*Assignment:* Exactly the lines below from the one with "apply Hne. apply" up to and including the one with "tx_busy tx' = false" make up the answer, with nothing else added.

Supplied data section start

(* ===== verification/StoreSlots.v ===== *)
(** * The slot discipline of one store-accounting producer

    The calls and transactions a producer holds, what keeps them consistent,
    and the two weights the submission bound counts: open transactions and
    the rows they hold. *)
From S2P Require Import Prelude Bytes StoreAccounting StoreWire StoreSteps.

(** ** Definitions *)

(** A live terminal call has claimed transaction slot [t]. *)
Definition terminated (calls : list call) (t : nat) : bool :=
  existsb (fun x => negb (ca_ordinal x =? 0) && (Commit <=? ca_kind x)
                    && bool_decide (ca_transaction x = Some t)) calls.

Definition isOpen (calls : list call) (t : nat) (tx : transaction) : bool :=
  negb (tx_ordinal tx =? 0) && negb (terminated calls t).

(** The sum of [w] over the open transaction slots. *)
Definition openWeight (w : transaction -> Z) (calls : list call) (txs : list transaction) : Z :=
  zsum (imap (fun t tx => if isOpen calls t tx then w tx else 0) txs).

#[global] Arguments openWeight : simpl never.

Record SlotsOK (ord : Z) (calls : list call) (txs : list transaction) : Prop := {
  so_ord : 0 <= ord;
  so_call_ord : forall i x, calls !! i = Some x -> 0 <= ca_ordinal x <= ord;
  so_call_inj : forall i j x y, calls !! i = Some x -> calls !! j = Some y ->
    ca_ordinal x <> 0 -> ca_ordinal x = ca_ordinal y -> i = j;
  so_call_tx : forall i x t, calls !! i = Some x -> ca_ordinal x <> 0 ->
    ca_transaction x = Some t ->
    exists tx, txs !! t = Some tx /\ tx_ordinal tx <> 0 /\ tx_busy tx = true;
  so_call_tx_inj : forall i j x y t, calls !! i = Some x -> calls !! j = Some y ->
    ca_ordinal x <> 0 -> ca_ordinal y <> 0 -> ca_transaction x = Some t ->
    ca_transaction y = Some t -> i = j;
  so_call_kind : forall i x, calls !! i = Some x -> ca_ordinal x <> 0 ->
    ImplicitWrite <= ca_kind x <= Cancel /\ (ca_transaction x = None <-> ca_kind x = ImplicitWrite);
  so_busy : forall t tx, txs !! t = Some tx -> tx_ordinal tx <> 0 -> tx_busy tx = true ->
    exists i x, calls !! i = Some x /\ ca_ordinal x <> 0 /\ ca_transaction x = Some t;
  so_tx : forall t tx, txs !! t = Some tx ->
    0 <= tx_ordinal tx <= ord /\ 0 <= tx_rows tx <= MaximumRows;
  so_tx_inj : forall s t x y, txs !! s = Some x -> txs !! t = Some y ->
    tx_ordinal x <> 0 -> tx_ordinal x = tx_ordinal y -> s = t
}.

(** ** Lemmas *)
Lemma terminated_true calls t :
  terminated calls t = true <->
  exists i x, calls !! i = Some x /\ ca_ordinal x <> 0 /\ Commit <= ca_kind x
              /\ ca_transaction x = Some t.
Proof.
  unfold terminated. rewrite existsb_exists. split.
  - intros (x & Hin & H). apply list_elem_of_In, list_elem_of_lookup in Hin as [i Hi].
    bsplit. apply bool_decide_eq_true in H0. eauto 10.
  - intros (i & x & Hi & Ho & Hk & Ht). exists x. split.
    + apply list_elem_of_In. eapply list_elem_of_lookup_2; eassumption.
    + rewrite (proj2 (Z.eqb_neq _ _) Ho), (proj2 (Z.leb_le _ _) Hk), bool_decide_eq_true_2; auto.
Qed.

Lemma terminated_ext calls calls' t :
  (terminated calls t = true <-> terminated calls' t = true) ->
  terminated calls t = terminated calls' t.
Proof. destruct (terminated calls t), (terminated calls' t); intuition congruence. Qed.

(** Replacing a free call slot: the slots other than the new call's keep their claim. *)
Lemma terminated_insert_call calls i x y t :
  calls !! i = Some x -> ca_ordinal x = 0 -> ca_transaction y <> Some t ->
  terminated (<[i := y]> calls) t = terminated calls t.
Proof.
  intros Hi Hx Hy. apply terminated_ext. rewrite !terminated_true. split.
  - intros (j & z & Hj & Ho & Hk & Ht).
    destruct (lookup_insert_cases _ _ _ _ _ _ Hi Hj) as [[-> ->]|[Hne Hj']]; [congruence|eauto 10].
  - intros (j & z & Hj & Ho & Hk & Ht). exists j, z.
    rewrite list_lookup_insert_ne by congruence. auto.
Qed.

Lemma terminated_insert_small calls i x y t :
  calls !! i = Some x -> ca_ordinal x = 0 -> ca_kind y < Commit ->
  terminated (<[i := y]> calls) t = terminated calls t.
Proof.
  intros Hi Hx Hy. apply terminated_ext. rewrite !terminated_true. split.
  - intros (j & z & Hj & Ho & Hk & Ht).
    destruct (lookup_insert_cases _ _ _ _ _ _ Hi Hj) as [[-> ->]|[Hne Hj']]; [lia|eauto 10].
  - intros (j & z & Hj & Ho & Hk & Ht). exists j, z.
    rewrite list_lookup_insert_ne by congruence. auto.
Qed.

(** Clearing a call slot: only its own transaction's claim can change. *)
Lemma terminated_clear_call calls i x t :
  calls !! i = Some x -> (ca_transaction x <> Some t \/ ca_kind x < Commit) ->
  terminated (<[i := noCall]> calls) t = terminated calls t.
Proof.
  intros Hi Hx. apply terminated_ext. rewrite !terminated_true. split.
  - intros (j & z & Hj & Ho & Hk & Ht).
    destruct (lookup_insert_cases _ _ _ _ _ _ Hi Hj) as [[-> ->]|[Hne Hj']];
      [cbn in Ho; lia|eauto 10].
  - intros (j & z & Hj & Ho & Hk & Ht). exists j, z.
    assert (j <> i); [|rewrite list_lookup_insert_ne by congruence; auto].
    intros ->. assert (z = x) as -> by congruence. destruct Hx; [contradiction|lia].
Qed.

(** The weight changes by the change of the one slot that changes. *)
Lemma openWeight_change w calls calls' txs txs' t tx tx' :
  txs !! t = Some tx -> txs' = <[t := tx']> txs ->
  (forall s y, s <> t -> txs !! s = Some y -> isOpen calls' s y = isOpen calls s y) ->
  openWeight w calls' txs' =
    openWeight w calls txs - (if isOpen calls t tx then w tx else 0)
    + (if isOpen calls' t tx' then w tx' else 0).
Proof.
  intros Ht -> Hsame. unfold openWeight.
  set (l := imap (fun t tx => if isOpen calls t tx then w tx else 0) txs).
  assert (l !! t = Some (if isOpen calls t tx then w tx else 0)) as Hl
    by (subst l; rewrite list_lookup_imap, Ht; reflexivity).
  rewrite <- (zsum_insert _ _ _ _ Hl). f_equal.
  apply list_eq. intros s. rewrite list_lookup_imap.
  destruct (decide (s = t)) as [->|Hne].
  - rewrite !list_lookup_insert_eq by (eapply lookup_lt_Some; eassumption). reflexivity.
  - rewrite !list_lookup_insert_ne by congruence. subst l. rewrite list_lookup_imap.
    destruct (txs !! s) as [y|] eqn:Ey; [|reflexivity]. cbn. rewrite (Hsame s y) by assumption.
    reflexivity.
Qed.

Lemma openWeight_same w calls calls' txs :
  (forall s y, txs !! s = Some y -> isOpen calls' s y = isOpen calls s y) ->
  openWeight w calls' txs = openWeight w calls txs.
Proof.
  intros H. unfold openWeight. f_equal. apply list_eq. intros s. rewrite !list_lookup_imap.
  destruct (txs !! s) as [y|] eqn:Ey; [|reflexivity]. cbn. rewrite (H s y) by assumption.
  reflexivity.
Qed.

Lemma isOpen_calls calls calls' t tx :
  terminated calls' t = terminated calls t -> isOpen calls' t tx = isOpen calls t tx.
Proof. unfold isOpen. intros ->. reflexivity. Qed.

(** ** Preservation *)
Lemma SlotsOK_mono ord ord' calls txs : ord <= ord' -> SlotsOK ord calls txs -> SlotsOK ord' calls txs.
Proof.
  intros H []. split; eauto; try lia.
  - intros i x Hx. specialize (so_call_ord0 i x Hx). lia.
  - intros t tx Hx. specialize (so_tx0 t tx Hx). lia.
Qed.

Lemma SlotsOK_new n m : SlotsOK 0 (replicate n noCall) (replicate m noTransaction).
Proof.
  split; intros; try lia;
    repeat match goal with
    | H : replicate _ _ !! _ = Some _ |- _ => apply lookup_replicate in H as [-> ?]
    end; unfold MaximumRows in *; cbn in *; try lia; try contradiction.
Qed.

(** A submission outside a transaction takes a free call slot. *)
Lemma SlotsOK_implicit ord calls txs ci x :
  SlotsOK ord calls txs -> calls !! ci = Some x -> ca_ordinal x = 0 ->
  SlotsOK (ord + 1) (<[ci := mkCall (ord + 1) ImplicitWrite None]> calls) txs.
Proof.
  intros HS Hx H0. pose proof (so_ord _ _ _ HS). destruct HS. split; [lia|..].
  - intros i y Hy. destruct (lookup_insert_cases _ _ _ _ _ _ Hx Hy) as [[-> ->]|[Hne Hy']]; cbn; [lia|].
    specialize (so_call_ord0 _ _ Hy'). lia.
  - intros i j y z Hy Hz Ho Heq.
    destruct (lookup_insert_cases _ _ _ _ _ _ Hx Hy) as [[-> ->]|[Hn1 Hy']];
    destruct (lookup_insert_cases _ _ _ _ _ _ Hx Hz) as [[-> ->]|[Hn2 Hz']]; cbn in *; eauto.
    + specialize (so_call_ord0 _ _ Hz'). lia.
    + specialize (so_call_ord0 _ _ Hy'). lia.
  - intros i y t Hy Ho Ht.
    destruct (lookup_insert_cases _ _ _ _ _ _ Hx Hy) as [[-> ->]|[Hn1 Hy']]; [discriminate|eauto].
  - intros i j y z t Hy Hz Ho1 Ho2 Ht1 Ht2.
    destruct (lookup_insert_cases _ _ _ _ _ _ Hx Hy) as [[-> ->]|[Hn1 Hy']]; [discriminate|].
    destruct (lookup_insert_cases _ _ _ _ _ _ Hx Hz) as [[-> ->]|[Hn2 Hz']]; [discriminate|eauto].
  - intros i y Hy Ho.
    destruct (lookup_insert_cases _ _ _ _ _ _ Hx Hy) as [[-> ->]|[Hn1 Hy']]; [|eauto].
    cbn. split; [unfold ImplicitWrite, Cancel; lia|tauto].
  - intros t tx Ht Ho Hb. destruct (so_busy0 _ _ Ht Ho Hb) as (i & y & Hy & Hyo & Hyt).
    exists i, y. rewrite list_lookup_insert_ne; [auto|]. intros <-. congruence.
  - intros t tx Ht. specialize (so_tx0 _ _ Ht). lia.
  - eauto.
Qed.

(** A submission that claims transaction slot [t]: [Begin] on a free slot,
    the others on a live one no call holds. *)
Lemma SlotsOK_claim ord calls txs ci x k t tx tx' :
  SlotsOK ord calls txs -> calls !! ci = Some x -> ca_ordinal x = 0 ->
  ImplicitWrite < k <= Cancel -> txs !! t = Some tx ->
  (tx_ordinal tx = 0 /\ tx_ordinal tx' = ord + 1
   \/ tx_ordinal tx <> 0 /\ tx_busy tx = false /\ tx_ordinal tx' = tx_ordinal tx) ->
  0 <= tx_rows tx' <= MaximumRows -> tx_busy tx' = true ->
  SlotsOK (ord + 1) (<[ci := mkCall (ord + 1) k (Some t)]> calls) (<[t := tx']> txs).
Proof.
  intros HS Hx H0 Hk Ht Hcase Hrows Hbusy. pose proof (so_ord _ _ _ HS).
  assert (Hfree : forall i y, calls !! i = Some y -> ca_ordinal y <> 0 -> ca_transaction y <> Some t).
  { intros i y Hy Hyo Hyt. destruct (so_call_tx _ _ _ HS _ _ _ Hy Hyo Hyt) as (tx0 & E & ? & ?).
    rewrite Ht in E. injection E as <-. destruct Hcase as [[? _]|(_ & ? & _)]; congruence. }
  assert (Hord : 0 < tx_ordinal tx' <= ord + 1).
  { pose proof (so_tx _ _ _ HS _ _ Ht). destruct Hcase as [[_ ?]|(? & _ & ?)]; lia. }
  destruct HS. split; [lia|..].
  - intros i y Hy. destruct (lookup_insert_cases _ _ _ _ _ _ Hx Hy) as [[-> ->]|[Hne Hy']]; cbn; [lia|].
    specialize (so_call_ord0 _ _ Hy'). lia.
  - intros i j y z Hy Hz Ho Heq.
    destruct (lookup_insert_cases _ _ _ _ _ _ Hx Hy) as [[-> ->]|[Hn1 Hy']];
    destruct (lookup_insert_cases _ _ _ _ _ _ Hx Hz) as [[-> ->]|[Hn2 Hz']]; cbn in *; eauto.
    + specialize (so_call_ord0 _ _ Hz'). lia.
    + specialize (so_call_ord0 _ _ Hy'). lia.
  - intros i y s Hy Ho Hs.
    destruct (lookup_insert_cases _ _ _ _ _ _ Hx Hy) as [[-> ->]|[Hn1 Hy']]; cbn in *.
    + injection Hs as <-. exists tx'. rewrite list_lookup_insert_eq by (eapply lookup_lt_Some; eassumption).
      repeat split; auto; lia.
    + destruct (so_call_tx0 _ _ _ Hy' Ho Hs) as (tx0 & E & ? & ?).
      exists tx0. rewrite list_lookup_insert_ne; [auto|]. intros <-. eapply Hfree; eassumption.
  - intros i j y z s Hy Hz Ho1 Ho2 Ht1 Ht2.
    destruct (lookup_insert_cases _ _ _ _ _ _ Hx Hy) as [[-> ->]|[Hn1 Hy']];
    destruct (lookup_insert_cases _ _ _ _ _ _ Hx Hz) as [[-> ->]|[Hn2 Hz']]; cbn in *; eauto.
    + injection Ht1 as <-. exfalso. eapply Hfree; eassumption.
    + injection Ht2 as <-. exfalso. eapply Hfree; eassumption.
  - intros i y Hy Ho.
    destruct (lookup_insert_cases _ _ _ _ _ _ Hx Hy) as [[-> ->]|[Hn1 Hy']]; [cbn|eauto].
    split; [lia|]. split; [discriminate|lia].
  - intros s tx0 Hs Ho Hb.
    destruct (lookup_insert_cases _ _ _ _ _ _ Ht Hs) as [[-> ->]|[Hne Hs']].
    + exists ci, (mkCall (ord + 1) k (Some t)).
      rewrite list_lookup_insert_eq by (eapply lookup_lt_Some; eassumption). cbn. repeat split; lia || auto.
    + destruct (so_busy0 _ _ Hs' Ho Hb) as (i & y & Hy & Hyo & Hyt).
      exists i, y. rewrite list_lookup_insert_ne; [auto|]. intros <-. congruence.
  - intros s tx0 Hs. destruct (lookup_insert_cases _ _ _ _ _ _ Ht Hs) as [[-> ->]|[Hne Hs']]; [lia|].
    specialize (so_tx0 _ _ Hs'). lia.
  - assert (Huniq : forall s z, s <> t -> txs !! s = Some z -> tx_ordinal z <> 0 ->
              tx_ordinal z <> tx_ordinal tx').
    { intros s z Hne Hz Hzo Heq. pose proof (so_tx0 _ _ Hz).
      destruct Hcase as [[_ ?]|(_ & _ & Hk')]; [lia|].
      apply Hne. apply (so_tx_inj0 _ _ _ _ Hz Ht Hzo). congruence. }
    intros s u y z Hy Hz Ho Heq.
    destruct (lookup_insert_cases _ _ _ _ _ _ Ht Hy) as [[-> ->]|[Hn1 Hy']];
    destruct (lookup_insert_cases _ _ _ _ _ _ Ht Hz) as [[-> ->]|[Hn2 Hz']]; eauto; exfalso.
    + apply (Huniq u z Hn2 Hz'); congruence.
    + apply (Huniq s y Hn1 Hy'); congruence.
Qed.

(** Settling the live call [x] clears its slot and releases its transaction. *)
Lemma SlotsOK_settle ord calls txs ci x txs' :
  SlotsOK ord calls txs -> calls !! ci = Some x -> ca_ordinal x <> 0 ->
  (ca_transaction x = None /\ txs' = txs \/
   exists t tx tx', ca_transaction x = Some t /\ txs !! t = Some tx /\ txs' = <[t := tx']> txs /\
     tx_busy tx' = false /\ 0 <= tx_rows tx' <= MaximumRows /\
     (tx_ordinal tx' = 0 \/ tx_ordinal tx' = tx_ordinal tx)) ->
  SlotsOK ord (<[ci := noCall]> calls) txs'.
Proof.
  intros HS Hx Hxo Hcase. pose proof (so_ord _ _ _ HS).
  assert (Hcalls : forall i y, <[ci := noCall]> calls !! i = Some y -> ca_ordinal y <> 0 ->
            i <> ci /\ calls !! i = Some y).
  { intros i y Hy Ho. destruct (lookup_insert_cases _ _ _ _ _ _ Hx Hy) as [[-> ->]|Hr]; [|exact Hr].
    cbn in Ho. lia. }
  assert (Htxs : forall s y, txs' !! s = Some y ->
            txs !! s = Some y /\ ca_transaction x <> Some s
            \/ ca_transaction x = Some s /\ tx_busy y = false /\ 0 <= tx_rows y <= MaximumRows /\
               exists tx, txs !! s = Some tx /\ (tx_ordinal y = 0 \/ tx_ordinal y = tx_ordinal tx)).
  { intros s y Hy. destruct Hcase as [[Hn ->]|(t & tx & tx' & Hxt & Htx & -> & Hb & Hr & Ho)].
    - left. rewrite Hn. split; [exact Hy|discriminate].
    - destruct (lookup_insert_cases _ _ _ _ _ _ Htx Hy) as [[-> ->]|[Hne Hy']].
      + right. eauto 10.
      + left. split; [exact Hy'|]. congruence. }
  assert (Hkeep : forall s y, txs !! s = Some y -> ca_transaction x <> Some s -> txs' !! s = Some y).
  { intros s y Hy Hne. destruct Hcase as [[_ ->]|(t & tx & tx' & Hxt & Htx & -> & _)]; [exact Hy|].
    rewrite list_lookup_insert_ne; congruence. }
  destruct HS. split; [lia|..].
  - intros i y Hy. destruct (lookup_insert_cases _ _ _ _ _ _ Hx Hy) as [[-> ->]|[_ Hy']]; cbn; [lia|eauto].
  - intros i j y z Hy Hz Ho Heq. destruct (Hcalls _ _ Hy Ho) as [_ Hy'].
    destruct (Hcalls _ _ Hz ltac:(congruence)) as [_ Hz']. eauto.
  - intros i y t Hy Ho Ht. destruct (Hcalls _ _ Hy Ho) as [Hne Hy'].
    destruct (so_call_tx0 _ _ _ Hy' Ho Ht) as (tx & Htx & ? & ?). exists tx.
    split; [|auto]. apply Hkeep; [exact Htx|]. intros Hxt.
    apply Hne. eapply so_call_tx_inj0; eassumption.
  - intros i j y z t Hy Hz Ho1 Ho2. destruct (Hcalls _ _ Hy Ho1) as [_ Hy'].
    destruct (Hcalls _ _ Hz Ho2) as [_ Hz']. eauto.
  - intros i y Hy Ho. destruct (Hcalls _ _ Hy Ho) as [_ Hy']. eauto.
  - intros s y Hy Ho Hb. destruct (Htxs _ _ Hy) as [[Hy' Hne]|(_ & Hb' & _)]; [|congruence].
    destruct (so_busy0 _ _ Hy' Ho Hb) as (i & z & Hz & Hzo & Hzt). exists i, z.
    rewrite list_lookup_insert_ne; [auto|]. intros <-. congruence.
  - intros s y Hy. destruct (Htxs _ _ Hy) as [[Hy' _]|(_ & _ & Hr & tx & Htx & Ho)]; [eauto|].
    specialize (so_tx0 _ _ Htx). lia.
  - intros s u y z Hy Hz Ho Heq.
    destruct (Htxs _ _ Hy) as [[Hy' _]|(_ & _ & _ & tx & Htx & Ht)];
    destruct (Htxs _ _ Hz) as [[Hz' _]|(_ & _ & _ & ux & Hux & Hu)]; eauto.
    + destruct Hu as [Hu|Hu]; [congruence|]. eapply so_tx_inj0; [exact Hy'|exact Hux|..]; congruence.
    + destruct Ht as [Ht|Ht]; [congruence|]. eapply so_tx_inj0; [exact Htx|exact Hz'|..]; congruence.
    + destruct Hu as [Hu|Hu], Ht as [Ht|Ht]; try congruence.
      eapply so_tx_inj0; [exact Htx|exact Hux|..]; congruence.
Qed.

Supplied data section end

*The answer:*
      apply Hne. apply (so_tx_inj0 _ _ _ _ Hz Ht Hzo). congruence. }
    intros s u y z Hy Hz Ho Heq.
    destruct (lookup_insert_cases _ _ _ _ _ _ Ht Hy) as [[-> ->]|[Hn1 Hy']];
    destruct (lookup_insert_cases _ _ _ _ _ _ Ht Hz) as [[-> ->]|[Hn2 Hz']]; eauto; exfalso.
    + apply (Huniq u z Hn2 Hz'); congruence.
    + apply (Huniq s y Hn1 Hy'); congruence.
Qed.

(** Settling the live call [x] clears its slot and releases its transaction. *)
Lemma SlotsOK_settle ord calls txs ci x txs' :
  SlotsOK ord calls txs -> calls !! ci = Some x -> ca_ordinal x <> 0 ->
  (ca_transaction x = None /\ txs' = txs \/
   exists t tx tx', ca_transaction x = Some t /\ txs !! t = Some tx /\ txs' = <[t := tx']> txs /\
     tx_busy tx' = false /\ 0 <= tx_rows tx' <= MaximumRows /\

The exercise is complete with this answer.